Satin is especially concerned that pay-for-performance programs based on unadjusted measures will result in a reverse Robin Hood scenario in which programs will reward clinics that treat middle- and upper-income patients and not those that treat the poor.

But right now, those who are leading measurement programs in Minnesota do not believe risk adjustment would have much impact on medical groups’ results.

Jim Chase, executive director of MN Community Measurement, a nonprofit that issues annual performance reports on medical groups, says the percentage of a clinic’s patients enrolled in public programs is not a strong predictor of whether that clinic will have good or bad results. For most measures, the difference between patients with private insurance and those covered through public programs is small compared with the differences between the medical groups with the best and worst scores (see figures).

Consider the percent of diabetics older than 40 who take aspirin daily (Figure 1). About 56 percent of Medicaid patients met this goal compared with about 60 percent of commercially insured patients, according to 2005 MN Community Measurement data. That 4 percentage point gap pales in comparison with the 64 percentage point gap between Columbia Park Medical Group, the best-performing group with an 89 percent compliance rate, and Avera Health/Tri-State Health, the worst-performing group, which had 25 percent compliance.

In general, the commercially insured populations do better than the Medicaid populations in MN Community Measurement reports, although Medicaid patients did as well or better than those with private insurance when it came to blood pressure control and Chlamydia screenings.

But those advocating for risk adjustment could say the 2005 MN Community Measurement data bolsters their case because it showed that patients with private insurance performed better than Medicaid patients on four of the five measures for diabetes care (see Figure 1), and that patients on Medicaid had much worse results for medication maintenance for depression, well-child visits, and mammography screening (see Figure 2).

Equal-Opportunity Problem
Bershow acknowledges the fact that some studies show disparities in care, but he says the problem with basing risk-adjustment schemes on those studies is that the medical profession still doesn’t know why the disparities exist.

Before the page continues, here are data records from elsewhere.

(** * DIMY proximity tracing: bloom filters, backend matcher, block-wise
      Shamir sharing, Ed25519 point compression and the node's share table.

    The development is a shallow embedding of the Python sources
    ([bloom.py], [backend.py], [sss.py], [Ed25519.py], [client.py],
    [timekeeper.py], [Attacker.py]).  Python integers are [Z]; [bytes] values are lists of
    [Byte.byte]; exceptions are an explicit result type; loops that may not
    terminate take fuel; dictionaries are [gmap]s. *)

From Stdlib Require Import ZArith List Lia Bool String Ascii Strings.Byte DecimalString.
From Stdlib Require Import QArith Qround Qabs Lqa.
From Stdlib Require Import Zmod.Zmod Znumtheory Zpow_facts.
From Stdlib Require DecimalZ DecimalPos.
From stdpp Require Import gmap.
Import ListNotations.

Local Open Scope Z_scope.

(* ===================================================================== *)
(** * Part I. The embedding                                               *)
(* ===================================================================== *)

(** ** Python values, exceptions and byte strings *)

Module Py.

(** The built-in exceptions the modelled code can raise. *)
Inductive exn : Type :=
  | ValueError
  | TypeError
  | OverflowError
  | ZeroDivisionError
  | NotImplementedError
  | UnicodeDecodeError
  | IndexError
  | StopIteration
  | StructError.

(** A computation either returns a value or raises. *)
Inductive res (A : Type) : Type :=
  | Ok (a : A)
  | Raise (e : exn).
Arguments Ok {A} a.
Arguments Raise {A} e.

Definition bind {A B : Type} (m : res A) (k : A -> res B) : res B :=
  match m with
  | Ok a => k a
  | Raise e => Raise e
  end.

Abbreviation bytes := (list byte).

#[global] Instance byte_eq_dec : EqDecision byte := Byte.byte_eq_dec.

Lemma byte_of_to_N_default (x : byte) : default x00 (Byte.of_N (Byte.to_N x)) = x.
Proof. rewrite Byte.of_to_N. reflexivity. Qed.

#[global] Instance byte_countable : Countable byte :=
  inj_countable' Byte.to_N (fun n => default x00 (Byte.of_N n)) byte_of_to_N_default.

Definition byte_val (b : byte) : Z := Z.of_N (Byte.to_N b).

Definition byte_of_Z (z : Z) : byte :=
  match Byte.of_N (Z.to_N (z mod 256)) with
  | Some b => b
  | None => x00
  end.

(** [len(b)] *)
Definition len {A : Type} (l : list A) : Z := Z.of_nat (length l).

(** [b[i:j]] for [0 <= i <= j]. *)
Definition slice {A : Type} (l : list A) (i j : Z) : list A :=
  firstn (Z.to_nat (j - i)) (skipn (Z.to_nat i) l).

(** [int.from_bytes(b, "little")] *)
Fixpoint from_bytes_le (b : bytes) : Z :=
  match b with
  | [] => 0
  | x :: rest => byte_val x + 256 * from_bytes_le rest
  end.

Fixpoint le_digits (n : nat) (z : Z) : bytes :=
  match n with
  | O => []
  | S n' => byte_of_Z z :: le_digits n' (z / 256)
  end.

(** [n.to_bytes(length, "little")]: unsigned, raises [OverflowError] on a
    negative integer or one that does not fit. *)
Definition to_bytes_le (n : Z) (length : Z) : res bytes :=
  if n <? 0 then Raise OverflowError
  else if 2 ^ (8 * length) <=? n then Raise OverflowError
  else Ok (le_digits (Z.to_nat length) n).

(** [n.bit_length()]: bits of the absolute value. *)
Definition bit_length (n : Z) : Z :=
  if n =? 0 then 0 else Z.log2 (Z.abs n) + 1.

(** [str(n).encode()]: the decimal digits of [n] as ASCII bytes. *)
Definition str_encode (n : Z) : bytes :=
  list_byte_of_string (NilZero.string_of_int (Z.to_int n)).

(** [range(n)] *)
Definition range (n : Z) : list Z := map Z.of_nat (seq 0 (Z.to_nat n)).

(** [pow(b, e, m)] for [e >= 0]. *)
Definition pow3 (b e m : Z) : Z := Zpow_mod b e m.

End Py.
Export Py.

(** ** [hashlib.blake2b]: BLAKE2b as specified in RFC 7693.

    The hash is a library function of the Python runtime; it is written out
    here so that the bloom-filter indices of concrete keys can be computed. *)

Module Blake2b.

Definition mask64 : Z := Z.ones 64.

Definition add64 (a b : Z) : Z := Z.land (a + b) mask64.

Definition rotr64 (x n : Z) : Z :=
  Z.lor (Z.shiftr x n) (Z.land (Z.shiftl x (64 - n)) mask64).

Definition IV : list Z :=
  [ 0x6a09e667f3bcc908; 0xbb67ae8584caa73b; 0x3c6ef372fe94f82b;
    0xa54ff53a5f1d36f1; 0x510e527fade682d1; 0x9b05688c2b3e6c1f;
    0x1f83d9abfb41bd6b; 0x5be0cd19137e2179 ].

Definition SIGMA : list (list nat) :=
  [ [ 0; 1; 2; 3; 4; 5; 6; 7; 8; 9; 10; 11; 12; 13; 14; 15 ];
    [ 14; 10; 4; 8; 9; 15; 13; 6; 1; 12; 0; 2; 11; 7; 5; 3 ];
    [ 11; 8; 12; 0; 5; 2; 15; 13; 10; 14; 3; 6; 7; 1; 9; 4 ];
    [ 7; 9; 3; 1; 13; 12; 11; 14; 2; 6; 5; 10; 4; 0; 15; 8 ];
    [ 9; 0; 5; 7; 2; 4; 10; 15; 14; 1; 11; 12; 6; 8; 3; 13 ];
    [ 2; 12; 6; 10; 0; 11; 8; 3; 4; 13; 7; 5; 15; 14; 1; 9 ];
    [ 12; 5; 1; 15; 14; 13; 4; 10; 0; 7; 6; 3; 9; 2; 8; 11 ];
    [ 13; 11; 7; 14; 12; 1; 3; 9; 5; 0; 15; 4; 8; 6; 2; 10 ];
    [ 6; 15; 14; 9; 11; 3; 0; 8; 12; 2; 13; 7; 1; 4; 10; 5 ];
    [ 10; 2; 8; 4; 7; 6; 1; 5; 15; 11; 9; 14; 3; 12; 13; 0 ] ]%nat.

Definition word (v : list Z) (i : nat) : Z := nth i v 0.

Definition setw (v : list Z) (i : nat) (x : Z) : list Z :=
  firstn i v ++ x :: skipn (S i) v.

(** The mixing function G. *)
Definition G (v : list Z) (a b c d : nat) (x y : Z) : list Z :=
  let v := setw v a (add64 (add64 (word v a) (word v b)) x) in
  let v := setw v d (rotr64 (Z.lxor (word v d) (word v a)) 32) in
  let v := setw v c (add64 (word v c) (word v d)) in
  let v := setw v b (rotr64 (Z.lxor (word v b) (word v c)) 24) in
  let v := setw v a (add64 (add64 (word v a) (word v b)) y) in
  let v := setw v d (rotr64 (Z.lxor (word v d) (word v a)) 16) in
  let v := setw v c (add64 (word v c) (word v d)) in
  setw v b (rotr64 (Z.lxor (word v b) (word v c)) 63).

Definition round (m : list Z) (v : list Z) (i : nat) : list Z :=
  let s := nth (i mod 10) SIGMA [] in
  let mw (j : nat) := word m (nth j s O) in
  let v := G v 0 4 8 12 (mw 0%nat) (mw 1%nat) in
  let v := G v 1 5 9 13 (mw 2%nat) (mw 3%nat) in
  let v := G v 2 6 10 14 (mw 4%nat) (mw 5%nat) in
  let v := G v 3 7 11 15 (mw 6%nat) (mw 7%nat) in
  let v := G v 0 5 10 15 (mw 8%nat) (mw 9%nat) in
  let v := G v 1 6 11 12 (mw 10%nat) (mw 11%nat) in
  let v := G v 2 7 8 13 (mw 12%nat) (mw 13%nat) in
  G v 3 4 9 14 (mw 14%nat) (mw 15%nat).

(** The compression function F. *)
Definition F (h : list Z) (m : list Z) (t : Z) (last : bool) : list Z :=
  let v := h ++ IV in
  let v := setw v 12 (Z.lxor (word v 12) (Z.land t mask64)) in
  let v := setw v 13 (Z.lxor (word v 13) (Z.shiftr t 64)) in
  let v := if last then setw v 14 (Z.lxor (word v 14) mask64) else v in
  let v := fold_left (round m) (seq 0 12) v in
  map (fun i => Z.lxor (Z.lxor (word h i) (word v i)) (word v (i + 8))) (seq 0 8).

Definition pad_block (b : bytes) : bytes := b ++ repeat x00 (128 - length b).

Fixpoint words_of (n : nat) (b : bytes) : list Z :=
  match n with
  | O => []
  | S n' => from_bytes_le (firstn 8 b) :: words_of n' (skipn 8 b)
  end.

(** Absorb the input 128 bytes at a time; [t] counts the bytes absorbed so
    far and the last (possibly partial, possibly empty) block is final. *)
Fixpoint absorb (fuel : nat) (h : list Z) (t : Z) (d : bytes) : list Z :=
  match fuel with
  | O => h
  | S fuel' =>
      if (length d <=? 128)%nat
      then F h (words_of 16 (pad_block d)) (t + len d) true
      else absorb fuel' (F h (words_of 16 (firstn 128 d)) (t + 128) false)
                  (t + 128) (skipn 128 d)
  end.

Definition digest_bytes (h : list Z) (nn : Z) : bytes :=
  firstn (Z.to_nat nn) (flat_map (le_digits 8) h).

(** [hashlib.blake2b(data, digest_size=nn, key=key).digest()] *)
Definition blake2b (data : bytes) (nn : Z) (key : bytes) : res bytes :=
  if (nn <? 1) || (64 <? nn) then Raise ValueError
  else if 64 <? len key then Raise ValueError
  else
    let kk := len key in
    let h0 := setw IV 0 (Z.lxor (word IV 0)
                (Z.lxor 0x01010000 (Z.lxor (Z.shiftl kk 8) nn))) in
    let d := if kk =? 0 then data else pad_block key ++ data in
    Ok (digest_bytes (absorb (S (length d)) h0 0 d) nn).

End Blake2b.

(** ** [bloom.py]: the bloom filter *)

Module Bloom.

Definition FILTER_SIZE : Z := 100000.
Definition HASH_ROUNDS : Z := 3.

Record BloomFilter : Type := mkBloom {
  byte_size : Z;
  bit_size : Z;
  digest_size : Z;
  hash_rounds : Z;
  filter : Z
}.

Definition set_filter (self : BloomFilter) (f : Z) : BloomFilter :=
  {| byte_size := byte_size self; bit_size := bit_size self;
     digest_size := digest_size self; hash_rounds := hash_rounds self;
     filter := f |}.

(** [math.ceil(n / 8)] for a bit length [n >= 0]. *)
Definition ceil_div8 (n : Z) : Z := (n + 7) / 8.

(** [BloomFilter.__init__] *)
Definition init (byte_size hash_rounds filter : Z) : res BloomFilter :=
  if byte_size * 8 <? bit_length filter then Raise ValueError
  else
    let bit_size := byte_size * 8 in
    Ok {| byte_size := byte_size;
          bit_size := bit_size;
          digest_size := ceil_div8 (bit_length bit_size);
          hash_rounds := hash_rounds;
          filter := filter |}.

(** [BloomFilter()] with every default: the check [0 > 800000] fails, so
    the constructor returns this record. *)
Definition empty : BloomFilter :=
  {| byte_size := FILTER_SIZE; bit_size := FILTER_SIZE * 8;
     digest_size := 3; hash_rounds := HASH_ROUNDS; filter := 0 |}.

And he and others say they’re less worried that difficult patients will blow a clinic’s performance score and more concerned that scores in general are too low. “Physicians as a whole are so far off our diabetes targets that we don’t have to worry about risk adjustment at this time,” Bershow says. “We also don’t want to buy into the concept that poor patients should be satisfied with a lower level of care.”

A RAND Corporation study published in the New England Journal of Medicine in March that evaluated the relationship between sociodemographics and quality of care supports the notion that physicians are missing their care targets in general.

The study found that although disparities in care between different groups of patients exist, those gaps are small compared with the gap between the amount of preventive care all patients need and what they actually receive. The study, which measured preventive services and care for 30 acute and chronic conditions, found that patients only received recommended care about 55 percent of the time.

“This tells us that the U.S. health care system is unreliable and cannot guarantee that patients—rich or poor, white or black, insured or uninsured—will receive the right care at the right time,” lead researcher Steven Asch, M.D., said in a press release.

Going forward, quality leaders will likely need to factor in patient characteristics as they attempt to measure—and pay for—performance, Bershow says.

But right now, more work needs to be done to identify demographic or other factors that can predict patient results. “We don’t, at this stage of the science of difficult patients, really know who they are,” Bershow says. MM

Scott Smith is a staff writer for Minnesota Medicine.